尽管落后 GPT-4 几年,但该存储库的最终目标是最大限度地减少获取权重后更新和获取可用权重所需的成本和资源。我们计划在大规模自然语言处理模型中设计小样本学习实验并测试现有研究。请注意,该存储库仅用于研究和实践目的,我们不承担任何使用责任。
此外,该存储库的最终目标是通过模型轻量化和优化,在某些领域实现与 GPT-4 类似的定性和定量性能。
<br><br><br><br><br><br>
# Contents
- [GPT-BERT Medical QA Chatbot](#medical-qa-bert-chatgpt)

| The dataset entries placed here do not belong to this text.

(* ===== verification/CacheHash.v ===== *)
(** * The hash table of the block cache

    The walk of [lmfs_get_block] along a hash chain finds the block exactly when
    some buffer of the chain holds it; taking a buffer off its chain and putting
    it on the chain of its new block number keep the table well formed. *)
From S2P Require Import Prelude DList Cache CacheInv.
Local Open Scope Z_scope.

Section cache_hash.
Context {world bd : Type} `{!MinixHdr} `{E : !MinixEnv world bd}.
Local Abbreviation cache := (cache world bd).
Local Abbreviation buf := (buf bd).
Implicit Types (st : cache) (b : buf) (bp i : nat) (l : list nat) (ex : option nat) (m : list buf).

(** ** Searching *)

Lemma hash_search_spec fuel dev block c l st :
  hseg (c_buf st) c l None -> (length l <= fuel)%nat ->
  (exists bp b, bp ∈ l /\ c_buf st !! bp = Some b /\ lmfs_dev b = dev /\ lmfs_blocknr b = block /\
     hash_search fuel dev block c st = Done (Some bp)) \/
  (hash_search fuel dev block c st = Done None /\
   forall i b, i ∈ l -> c_buf st !! i = Some b -> ~ (lmfs_dev b = dev /\ lmfs_blocknr b = block)).
Proof.
  revert fuel c. induction l as [|x l IH]; intros fuel c Hseg Hfuel.
  - simpl in Hseg. subst c. right. destruct fuel; split; try done; by intros ?? ?%elem_of_nil.
  - destruct Hseg as (-> & b & Hb & Hseg). destruct fuel as [|fuel]; simpl in Hfuel; [lia|].
    simpl. unfold getb. rewrite Hb. simpl. case_decide as Hd.
    + left. exists x, b. destruct Hd. split_and!; try done. set_solver.
    + destruct (IH fuel _ Hseg ltac:(lia)) as [(bp & b' & Hin & ?)|[Hs Hno]].
      * left. exists bp, b'. split; [set_solver|done].
      * right. split; [done|]. intros i b' [->|Hi]%elem_of_cons Hb'; [|eauto].
        simplify_eq. tauto.
Qed.

Lemma NoDup_fits m l : NoDup l -> (forall i, i ∈ l -> is_Some (m !! i)) ->
  (length l <= length m)%nat.
Proof.
  intros Hnd Hin. rewrite <- (length_seq (length m) 0).
  apply submseteq_length, NoDup_submseteq; [done|].
  intros i Hi. apply elem_of_seq. apply Hin, lookup_lt_is_Some in Hi. lia.
Qed.

Lemma BUFHASH_lt st n : 0 < nr_bufs st -> (BUFHASH st n < Z.to_nat (nr_bufs st))%nat.
Proof. intros. unfold BUFHASH. pose proof (Z.mod_pos_bound n (nr_bufs st)). lia. Qed.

- [Quick Start](#quick-start)
* [Command-Line Interface](#command-line-interface)
* [Streamlit application](#streamlit-application)
- [Docker](#docker)
* [Build from Docker Image](#build-from-docker-image)
* [Build from Docker Compose](#build-from-docker-compose)
* [Build from Docker Hub](#build-from-docker-hub)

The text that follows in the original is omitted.